(WORK ORDER) Exactly how many lines of the data below include the string "class"? State the number and nothing more.

(TASK INPUT)

────────────────

(* ===== verification/Prelude.v ===== *)
(** * Verification of the high-availability router manager

    The program ([src/api/inference/integration/router/router-ha.js]) is a
    Node.js supervisor: class [RouterManager] launches one worker process
    ([0g-compute-cli router-serve ...]) per configured key, probes every
    worker over HTTP, and fronts them with one HTTP listener that forwards
    each request to a healthy worker chosen round robin.  Everything runs on
    one event loop; the only shared state is the manager object, the
    instance objects it registers and the child-process handles.  A second
    program of the repository
    ([src/api/inference/integration/all-in-one/test-serving-capability.js])
    is a test script that runs seven checks against external services and
    prints a report; it shares no code with the manager.

    ** How the program is modelled

    A handler (a callback, or the piece of an [async] function between two
    [await]s) is a function from the world to the calls it makes, in
    program order, and the new world: [World.t → list effect * World.t].
    What the outside world answers (the outcome of a probe, an exit code,
    a reading of [Date.now()]) is an argument of the handler.  An [async]
    function is cut at its [await]s; the local variables that live across
    an [await] travel in the [Task] that the event loop holds meanwhile.
    Instance objects are shared by reference between the [Map], the
    round-robin cursor and the closures of callbacks, so the model keeps a
    store [heap : list Instance] and references into it; a JavaScript
    [Map] is an association list in insertion order.

    ** Files and the code they model

    - [Prelude] (this file): the development's scope, tactics and hint
      databases, generic lemmas on lists, and the model of the JavaScript
      runtime the source calls: numbers with [||] and [%] ([js_or],
      [js_rem]), [NaN] ([num]), [parseInt], [String.split], [trim],
      [Array.findIndex], array indexing, truthiness of strings, the
      insertion-ordered [Map] ([jm_set], [jm_get], [jm_values]) and the
      object store with allocation ([alloc]).
    - [Strings]: the laws of the string primitives: [split] and [join]
      are inverse to each other, [trim] removes the white space around
      a text, [parseInt] reads back the decimal numeral of an integer.
      The class [Reads] states such a law (a reader gives back what a
      printer wrote); its instances compose, and [Config] and
      [Supervisor] prove their round trips from them.
    - [Node]: the calls a handler makes ([effect]): console, [http],
      [child_process], timers, [process.exit]; JSON values.
    - [RoundRobin]: the abstract round-robin rule of the design (lookup of
      the previous selection, advance modulo the number of healthy
      instances), with rotation and fairness.
    - [Config]: the module constants of lines 6-24 as a function [load]
      of [process.env].  Theorems: the keys and the providers written
      in the environment come back from [load] as they were written
      (round trips through [split], [trim] and [parseInt]); an entry
      without a priority gets the priority 100.
    - [Registry]: the instance object literal of [startInstance]
      (lines 133-142) as [Record Instance], the fields of [RouterManager]
      (constructor, lines 27-32), the store, [Map.set] of a new instance
      ([register]) and the invariant [wf].
    - [Balancer]: [getHealthyInstance] (lines 232-245), the request
      listener of [startLoadBalancer] (lines 248-330) with its three
      replies (503, [/health], [/status]) and the proxy path, and the two
      callbacks of a proxied request.  Theorems: [getHealthyInstance]
      refines the rule of [RoundRobin]; rotation, fairness, no unhealthy
      instance selected; the replies on every branch.
    - [World]: the child process objects of Node.js ([running], [killed],
      the signals received), the closures of the callbacks, the pending
      continuations, and [spawn], [kill], [exit_child].  Two interfaces
      live here: the class [Resumes], which says what a handler that
      calls back its caller asks of the caller (the readiness wait and
      [startInstance] are verified against it, [System.resume]
      implements it for each invariant), and the equivalence [agree] of
      worlds that differ only in what the runtime was asked, under
      which the invariants are [Proper].
    - [Health]: [checkInstanceHealth] (lines 194-214),
      [waitForInstanceReady] (lines 178-192) as handlers and as the one
      function [runReady], the periodic check of [startHealthCheck]
      (lines 216-230).  Theorems: the readiness wait ends; what it leaves
      behind; the periodic check records the verdict and logs changes.
    - [Supervisor]: [startInstance] (lines 87-176) with its argument list
      and its callbacks ([onStdout], [onStderr], [onClose], [onError]),
      and the restart timer ([onRestartTimer]).  Theorems: what a launch
      registers; when a restart is scheduled; what a restart keeps and
      what it resets; the provider entries of the environment reach the
      worker's command line unchanged.
    - [Shutdown]: the signal handler of [setupSignalHandlers]
      (lines 341-370), before and after its sleep.  Theorems: [SIGTERM]
      reaches every registered running process; the forced kill reaches
      none.
    - [System]: [start] (lines 34-85), the loop over the keys, the
      services started at the end, and the event loop as the step
      function [step] over all handlers; [run] for a list of events.
      A handler that calls [startInstance] passes what it does with the
      result as a continuation ([World.Cont]); [System.resume] runs it.
      The handler of a rejected [start()] (lines 381-386) is the event
      [EReject].  Theorems: a worker that crashes is relaunched with its
      id, key and port when the restart timer fires ([crash_round]), and
      this repeats for any number of crashes in a row, with no limit
      and no growing delay; a start that fails exits with code 1 and
      signals no worker; when the instance ports fit in 16 bits.
    - [Startup]: the startup as a run of [System.step].  Theorems: the
      handlers of the readiness wait, resumed by the event loop,
      implement the one function [Health.runReady]; for every
      configuration that passes the checks of [start] the startup ends
      with one worker launched per key (or the single worker) and the
      services started, whatever the probes answer, provided the clock
      advances; if every worker answers its first probe the startup
      ends in the world [up], in which every instance is healthy; a
      configuration that fails the checks exits with code 1 and
      launches nothing.
    - [Scenarios]: the example scenario of the design (three instances,
      one of which fails two probes and recovers) as a run, checked by
      evaluation.
    - [Tester]: class [ServingCapabilityTester] of the test script in a
      state monad over the tester object, the two output streams and the
      clock.  Theorems: the exit code is 0 exactly when the seven tests
      pass; a run stops at the first failure; the counters agree with
      the recorded tests; where the report is written; [main] exits
      with the code of the run, and the handler of a rejected [main]
      ([onFatal]) exits with code 1.
    - [Invariants]: the worlds reachable by steps from the initial world,
      and the invariant [Inv] kept by every step.  Theorems, for every
      reachable world: the registry is well formed; no process has
      received [SIGKILL], and none more than one [SIGTERM]; nothing is
      launched while shutting down; the map keeps its keys in order; the
      startup sequence is one thread that has ended before a signal can
      be handled; a readiness wait finds its instance.
    - [Ownership]: a second invariant [Own], on who serves an instance
      id.  Theorems, for every reachable world: no id has two running
      workers, two pending restarts, or both; every running worker is
      the process of the instance registered under its id, so the
      shutdown handler reaches it; the instances are launched one after
      the other; the instance [router-i] has the port
      [parseInt(PORT) + 100 + i]; a termination signal makes the manager
      exit with code 0 after every running worker has received
      [SIGTERM].

    - [Lifecycle]: the life of an instance object, by abstraction.
      [view] reads of a world the restart counts, the running
      processes, what the callbacks captured, the pending restart
      timers and the map; every step of the event loop is one of six
      [moves] of the view ([step_moves]); the moves keep the invariant
      [good] and take each object along the [lifecycle] serving,
      waiting, replaced or stopped.  Theorems, for every reachable
      world: no restart count exceeds one, and it is one exactly for
      the replaced objects; the object registered under an id has the
      count zero; every step follows the lifecycle; an object whose
      process has exited never serves again.

    - [Monitor]: a whole round of the periodic check as a run of the
      event loop, compared with a reference that writes each answer to
      the instance at its position of the map.  Theorems, for every
      reachable world in which the timer is armed: the round ends after
      one probe per registered instance, in the order of registration,
      with one message per change of health; the instances that serve
      afterwards are those that answered with status 200, and the
      next window of selections goes to each of them once; a round
      under way when a termination signal arrives goes on probing.

    [Invariants] and [Ownership] prove each invariant first for the
    primitive changes of the world (a field written, a task added or
    taken, a worker launched, a process exited, a signal offered), then
    for each handler, then for [System.step]; the theorems on reachable
    worlds are corollaries.  [Lifecycle] goes through an abstraction
    instead: the handlers are shown to move the view, and the invariant
    and the lifecycle are proved of the moves, on lists alone.

    ** Bounds and fuel

    JavaScript numbers are IEEE doubles.  Every number the modelled code
    computes with is an integer (list indices, counters, ports,
    millisecond timestamps) and is modelled as [Z] or [nat]; this is
    exact as long as the values stay below 2^53, which holds for indices
    bounded by the number of instances and for timestamps of this era.
    [x % 0] is [NaN] in JavaScript; the one use of [%] is guarded by a
    length test, and [js_rem] is only used with a non-zero divisor.
    [parseInt] of a string without leading digits is [NaN], kept as the
    value [NaN] of [num].  A port is a number of 16 bits
    ([Node.is_port]); [start] adds to [PORT] without a check, and
    [System.instance_ports_fit] says when the result still is a port.
    The restart count is a [nat]; [Lifecycle.restart_count_bounded]
    shows that it never exceeds 1.  The number of restarts is not
    bounded: [System.restart_unbounded] holds for every [n].

    [Health.runReady] takes fuel, one unit per round of the readiness
    loop.  [Health.runReady_terminates] shows that
    [max 1 (ceil (maxWait / 1000))] units are enough whenever the clock
    advances by a second per sleep: 60 for the 60000 ms the code waits
    ([Health.rounds_needed], [Health.punctual]).
    All other definitions are structurally recursive or not recursive.
    [System.run] is total on lists of events; it returns [None] when an
    event cannot happen in the world it meets.

    The success rate of the test report has two decimals
    ([toFixed(2)]) and is kept in hundredths ([Node.JDecimal]);
    [Tester.successRate_no_tie] shows that for fewer than 32 tests the
    rounding never meets a tie, so the rounding mode does not matter
    (the script runs at most seven tests).

    ** Strings

    Strings are [string]s of bytes.  The pictographs and the leading line
    breaks that decorate four log messages of the source (lines 333-336
    and 342) are left out of the modelled messages; nothing depends on
    them.

    ** Not modelled

    - The worker executable: its behaviour enters as events.
    - The libraries of Node.js: their observable results enter as
      arguments of the handlers; what [child.kill] does to the [killed]
      property and to a process that has exited is modelled in [World]
      after the documentation of [child_process].
    - Request and response bodies, which the source pipes through
      unread, and JSON serialisation (replies carry the JSON value).
    - When a call of the runtime inside [start] throws ([spawn],
      [listen]): the rejection of [start()] is an event that may arrive
      while [start] is pending, and its handler is modelled; the
      statement of the source that could throw by itself does not
      ([Invariants.readiness_wait_finds_instance]).
    - An [error] event of the HTTP server (the port is in use): the
      source registers no handler for it.
    - In the test script: the chain node, the broker SDK and the OpenAI
      client, whose answers are arguments of the tests; the [catch]
      clause of [runAllTests] (lines 333-336), which no test reaches
      because every test catches its own errors; the export of the
      class (line 362). *)

From Stdlib Require Export ZArith Lia.
From Stdlib Require Import Ascii.
From stdpp Require Export base tactics option list strings pretty.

────────────────

(ANSWER TO THE EXERCISE) 5